▶ EXERCISE GOAL: Each record, in full, must be restated word for word.

▶ DATA PROVIDED:
(** C2: once every worker goroutine of [TransferBatch] has exited, however
    their steps interleaved, whatever each transfer returned, and whether
    or not [ctx] was cancelled, the [int32] counter [ProcessedFiles] is the
    length of [Results] and [FailedFiles] the number of unsuccessful
    results, both modulo 2^32 (two's-complement wrap-around); with fewer
    than 2^31 jobs they are exactly these numbers, and [ProcessedFiles] is
    the number of successful results plus [FailedFiles].  This for every
    requested concurrency, clamped to 1..10 by [NewTransferManager]. *)
Theorem C2_counters_after_drain :
  forall (concurrency : Z) (jobs : list TransferJob) (p : Batch.Pool),
    rtc (Batch.step (Z.to_nat (Batch.clamp concurrency))) (Batch.start concurrency jobs) p ->
    Batch.drained p ->
    Batch.ProcessedFiles (fst p) = wrap32 (Z.of_nat (length (Batch.Results (fst p)))) /\
    Batch.FailedFiles (fst p) = wrap32 (Batch.count_failed (Batch.Results (fst p))) /\
    (Z.of_nat (length jobs) < two31 ->
     Batch.ProcessedFiles (fst p) = Z.of_nat (length (Batch.Results (fst p))) /\
     Batch.FailedFiles (fst p) = Batch.count_failed (Batch.Results (fst p)) /\
     Batch.ProcessedFiles (fst p)
     = Batch.count_success (Batch.Results (fst p)) + Batch.FailedFiles (fst p)).
Proof.
  intros concurrency jobs p Hr Hd.
  destruct (BatchFacts.counters_wrapped concurrency jobs p Hr Hd) as [HP HF].
  split; [exact HP|]. split; [exact HF|]. intros Hn.
  destruct (BatchKeys.Inv2_reachable _ jobs _ _ (BatchKeys.Inv2_start concurrency jobs) Hr)
    as (_ & _ & Hsub & _).
  apply submseteq_length in Hsub. unfold BatchKeys.keys in Hsub.
  rewrite !length_app, !length_map in Hsub.
  pose proof (BatchFacts.count_success_failed (Batch.Results (fst p))) as Hcs.
  assert (0 <= Batch.count_success (Batch.Results (fst p))) by (unfold Batch.count_success; lia).
  assert (0 <= Batch.count_failed (Batch.Results (fst p))) by (unfold Batch.count_failed; lia).
  rewrite wrap32_small in HP by lia. rewrite wrap32_small in HF by lia.
  split; [exact HP|]. split; [exact HF|]. rewrite HP, HF. lia.
Qed.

▶ SOLUTION TO THIS PROBLEM:
(** C2: once every worker goroutine of [TransferBatch] has exited, however
    their steps interleaved, whatever each transfer returned, and whether
    or not [ctx] was cancelled, the [int32] counter [ProcessedFiles] is the
    length of [Results] and [FailedFiles] the number of unsuccessful
    results, both modulo 2^32 (two's-complement wrap-around); with fewer
    than 2^31 jobs they are exactly these numbers, and [ProcessedFiles] is
    the number of successful results plus [FailedFiles].  This for every
    requested concurrency, clamped to 1..10 by [NewTransferManager]. *)
Theorem C2_counters_after_drain :
  forall (concurrency : Z) (jobs : list TransferJob) (p : Batch.Pool),
    rtc (Batch.step (Z.to_nat (Batch.clamp concurrency))) (Batch.start concurrency jobs) p ->
    Batch.drained p ->
    Batch.ProcessedFiles (fst p) = wrap32 (Z.of_nat (length (Batch.Results (fst p)))) /\
    Batch.FailedFiles (fst p) = wrap32 (Batch.count_failed (Batch.Results (fst p))) /\
    (Z.of_nat (length jobs) < two31 ->
     Batch.ProcessedFiles (fst p) = Z.of_nat (length (Batch.Results (fst p))) /\
     Batch.FailedFiles (fst p) = Batch.count_failed (Batch.Results (fst p)) /\
     Batch.ProcessedFiles (fst p)
     = Batch.count_success (Batch.Results (fst p)) + Batch.FailedFiles (fst p)).
Proof.
  intros concurrency jobs p Hr Hd.
  destruct (BatchFacts.counters_wrapped concurrency jobs p Hr Hd) as [HP HF].
  split; [exact HP|]. split; [exact HF|]. intros Hn.
  destruct (BatchKeys.Inv2_reachable _ jobs _ _ (BatchKeys.Inv2_start concurrency jobs) Hr)
    as (_ & _ & Hsub & _).
  apply submseteq_length in Hsub. unfold BatchKeys.keys in Hsub.
  rewrite !length_app, !length_map in Hsub.
  pose proof (BatchFacts.count_success_failed (Batch.Results (fst p))) as Hcs.
  assert (0 <= Batch.count_success (Batch.Results (fst p))) by (unfold Batch.count_success; lia).
  assert (0 <= Batch.count_failed (Batch.Results (fst p))) by (unfold Batch.count_failed; lia).
  rewrite wrap32_small in HP by lia. rewrite wrap32_small in HF by lia.
  split; [exact HP|]. split; [exact HF|]. rewrite HP, HF. lia.
Qed.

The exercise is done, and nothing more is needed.